Auch religiöse Themen waren stark vertreten. 38 Prozent der katholischen Psychiatrie-patienten, vor allem mit ländlicher Herkunft, hatten religiöse Wahnideen. „Und dieser Anteil nimmt nach 1900 kaum ab“, stellt Müller fest. Allerdings bemerkte die Historikerin einen deutlichen Unterschied zwischen Stadt und Land – unabhängig von der Konfession. „Der Einzelne konnte sich dem Sog des Religiösen und der religiösen Kultur auf dem Land kaum entziehen, sei es im Sinne des inneren Glaubens oder durch die dörfliche Tradition.“
Der Arzt Gustav Blumröder sprach 1837 von „religiösem Terrorismus“, der zu Geisteskrankheiten führe. „Vielleicht wurden auch deshalb so viele religiöse Wahnthemen aufgeschrieben, weil sich die Psychiatrie religionskritisch vom nicht naturwissenschaftlichen Denken abheben wollte“, vermutet die Historikerin.
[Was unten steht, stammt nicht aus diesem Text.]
(* ===== verification/Retry.v ===== *)
(** * Retries ([dnsid/retry.py])

    [fn k] is the outcome of the [k]th call.  The result comes with the list of
    sleeps, in some unit of time that makes the delays whole; [jitter k] is the
    value of [random.uniform(0, 1)] before the sleep after the [k]th call. *)
From S2P Require Import Prelude Errors.

(** [isinstance(exc, VerificationError)] with [exc.transient] *)
Definition transient_of (e : exn) : option bool :=
  match e with
  | VerificationError _ _ t _ => Some t
  | LifecycleVerificationError _ _ _ => Some false
  | _ => None
  end.

Section retry.
Context {A : Type} (fn : nat → res A) (max_attempts : nat) (base_delay max_delay : Z) (jitter : nat → Z).

Definition delay (attempt : nat) : Z := Z.min (base_delay * 2 ^ Z.of_nat attempt) max_delay + jitter attempt.

(** The rounds from [attempt] on, [rounds] of them; [last_exc] is the error of the
    round before. *)
Fixpoint retry_loop (rounds attempt : nat) (last_exc : option exn) (sleeps : list Z) : list Z * res A :=
  match rounds with
  | O => (sleeps, Raise (default (TypeError (lit "exceptions must derive from BaseException")) last_exc))
  | S rounds =>
      match fn attempt with
      | Ok a => (sleeps, Ok a)
      | Raise e =>
          match transient_of e with
          | Some true =>
              retry_loop rounds (S attempt) (Some e)
                (if bool_decide (attempt < max_attempts - 1)%nat then sleeps ++ [delay attempt] else sleeps)
          | _ => (sleeps, Raise e)
          end
      end
  end.

Definition retry_transient : list Z * res A := retry_loop max_attempts 0 None [].

Definition failed_transiently (k : nat) : Prop := ∃ e, fn k = Raise e ∧ transient_of e = Some true.

Lemma retry_loop_spec rounds attempt last sleeps ss r : (attempt + rounds = max_attempts)%nat → rounds ≠ 0%nat →
  retry_loop rounds attempt last sleeps = (ss, r) →
  ∃ k, (attempt ≤ k < max_attempts)%nat ∧ r = fn k ∧ (∀ j, (attempt ≤ j < k)%nat → failed_transiently j)
    ∧ (failed_transiently k → k = max_attempts - 1)%nat ∧ ss = sleeps ++ map delay (seq attempt (k - attempt)).
Proof.
  revert attempt last sleeps. induction rounds as [|rounds IH]; intros attempt last sleeps Hm H0 Hx; [done|].
  cbn [retry_loop] in Hx. destruct (fn attempt) as [a|e] eqn:Hf.
  - injection Hx as <- <-. exists attempt. rewrite Nat.sub_diag, app_nil_r. split_and!; [lia|lia|done|lia| |done].
    intros (e & He & _). congruence.
  - destruct (transient_of e) as [[]|] eqn:Ht.
    2,3: injection Hx as <- <-; exists attempt; rewrite Nat.sub_diag, app_nil_r; split_and!; [lia|lia|done|lia| |done];
         intros (e' & He' & Ht'); congruence.
    destruct rounds as [|rounds].
    + cbn in Hx. injection Hx as <- <-. exists attempt. rewrite Nat.sub_diag. rewrite bool_decide_eq_false_2 by lia.
      split_and!; [lia|lia|done|lia|lia|by rewrite app_nil_r].
    + apply IH in Hx as (k & Hk & -> & Hj & Hl & ->); [|lia|done]. exists k. split_and!; [lia|lia|done| |done|].
      * intros j Hj'. destruct (decide (j = attempt)) as [->|]; [by exists e|apply Hj; lia].
      * rewrite bool_decide_eq_true_2 by lia. rewrite <- app_assoc. f_equal.
        replace (k - attempt)%nat with (S (k - S attempt)) by lia. done.
Qed.
End retry.

(** A retried call ends: [retry_transient] calls [fn] at most [max_attempts]
    times and returns the outcome of the last call made, which is the first that
    is not a transient [VerificationError], or the last allowed; it sleeps once
    between two calls, each time at most the capped delay and the jitter. *)
Theorem retry_terminates {A} (fn : nat → res A) (max_attempts : nat) (base_delay max_delay unit_ : Z) (jitter : nat → Z)
    (sleeps : list Z) (r : res A)
    (Hmax : (1 ≤ max_attempts)%nat) (Hj : ∀ k, 0 ≤ jitter k ≤ unit_)
    (Hrun : retry_transient fn max_attempts base_delay max_delay jitter = (sleeps, r)) :
  ∃ k, (k < max_attempts)%nat ∧ r = fn k ∧ (∀ j, (j < k)%nat → failed_transiently fn j)
    ∧ (failed_transiently fn k → k = max_attempts - 1)%nat
    ∧ length sleeps = k ∧ ∀ d, d ∈ sleeps → d ≤ max_delay + unit_.
Proof.
  apply retry_loop_spec in Hrun as (k & Hk & -> & Hfail & Hlast & ->); [|done|lia].
  exists k. rewrite Nat.sub_0_r. cbn [app]. split_and!; [lia|done|intros j Hj'; apply Hfail; lia|done|by rewrite length_map, length_seq|].
  intros d (i & -> & _)%list_elem_of_fmap. unfold delay. specialize (Hj i). lia.
Qed.

(** A success that follows only transient failures is returned: if the [k]th
    call, [k < max_attempts], is the first that does not fail transiently and it
    succeeds, then [retry_transient] returns its value. *)
Theorem retry_reaches_success {A} (fn : nat → res A) (max_attempts k : nat) (base_delay max_delay : Z) (jitter : nat → Z) (a : A)
    (Hk : (k < max_attempts)%nat) (Hok : fn k = Ok a) (Hbefore : ∀ j, (j < k)%nat → failed_transiently fn j) :
  (retry_transient fn max_attempts base_delay max_delay jitter).2 = Ok a.
Proof.
  destruct (retry_transient _ _ _ _ _) as [ss r] eqn:Hrun.
  apply retry_loop_spec in Hrun as (k' & Hk' & -> & Hfail & Hlast & _); [|done|lia]. cbn.
  destruct (Nat.lt_trichotomy k' k) as [Hlt|[->|Hgt]]; [|done|].
  - pose proof (Hlast (Hbefore _ Hlt)). lia.
  - destruct (Hfail k) as (e & He & _); [lia|]. congruence.
Qed.

Definition flaky (k : nat) : res nat := if (k <? 2)%nat then Raise BudgetExhausted else Ok k.

Lemma retry_terminates_witness :
  ∃ k, (k < 3)%nat ∧ Ok 2%nat = flaky k ∧ length [1500; 2500] = k.
Proof.
  destruct (retry_terminates flaky 3 1000 30000 1000 (λ _, 500) [1500; 2500] (Ok 2%nat)) as (k & Hk & Hr & _ & _ & Hs & _);
    [lia|intros _; lia|vm_compute; reflexivity|]. exists k. split; [exact Hk|]. split; [exact Hr|exact Hs].
Defined.

Lemma retry_reaches_success_witness : (retry_transient flaky 3 1000 30000 (λ _, 500)).2 = Ok 2%nat.
Proof.
  apply (retry_reaches_success flaky 3 2); [lia|reflexivity|].
  intros [|[|j]] Hj; [exists BudgetExhausted; split; reflexivity..|lia].
Defined.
Besonders überrascht aber war Maria Christina Müller, als sie die Krankenakten mit ehemaligen Artikeln der
mit Gebetbüchern und Predigten abglich. Sie bemerkte „eine verblüffende Ähnlichkeit“der Inhalte. Auch in diesen Quellen aus der Normalwelt wurden Röntgenstrahlung, technische Neuerungen, okkulte Praktiken und wunderliche Glaubensgeschichten abgehandelt. „Die Schilderungen in den Krankenakten fallen teilweise gediegener aus als die bilderreichen spektakulären Geschichten“, urteilt die Historikerin jedoch. „Die Patienten erfanden wenig. Madonnenerscheinungen oder wundertätige Kreuze waren in der Publizistik schon vorhanden.“So berichteten Zeitungen aufgeregt über die Eroberung des Himmels mittels Ballons und Zeppelinen. „Aber nie sprachen die Kaufbeurer Psychiatriepatienten davon. Um sich auszudrücken, brauchten sie offensichtlich passgenaue Modelle.“
Es war eine Zeit rasanten Fortschritts. Alles schien möglich, auch dank unsichtbarer Kräfte wie Strahlen und Strom. Die Ärzte neigten zu der Ansicht, die Psyche der Patienten könne den Umbruch nicht verarbeiten. Sie unterschieden zwischen persönlicher Innen- und objektiver Außenwelt. „Dem Kranken ist die Wirklichkeit abhandengekommen, und er taucht in eine neue Welt des Scheins und der Lüge ein“, schrieb 1845 der Begründer der wissenschaftlichen Psychiatrie, Wilhelm Griesinger. Infrage gestellt wurde diese Ansicht, als 1913 Karl Jaspers seinen phänomenologischen Ansatz publizierte. Der Psychiater rechnete Wahnvorstellungen der Lebenswelt des Patienten zu.
Dennoch sollte die Psychiatrie noch lange definieren, was als normal, was als krank zu gelten hat. Ärzte hielten Patienten teilweise bis zu 40, 50 Jahre unter Verschluss, sodass sogar der Verdacht, man werde in der Anstalt durch Medikamente vergiftet, entstanden ist.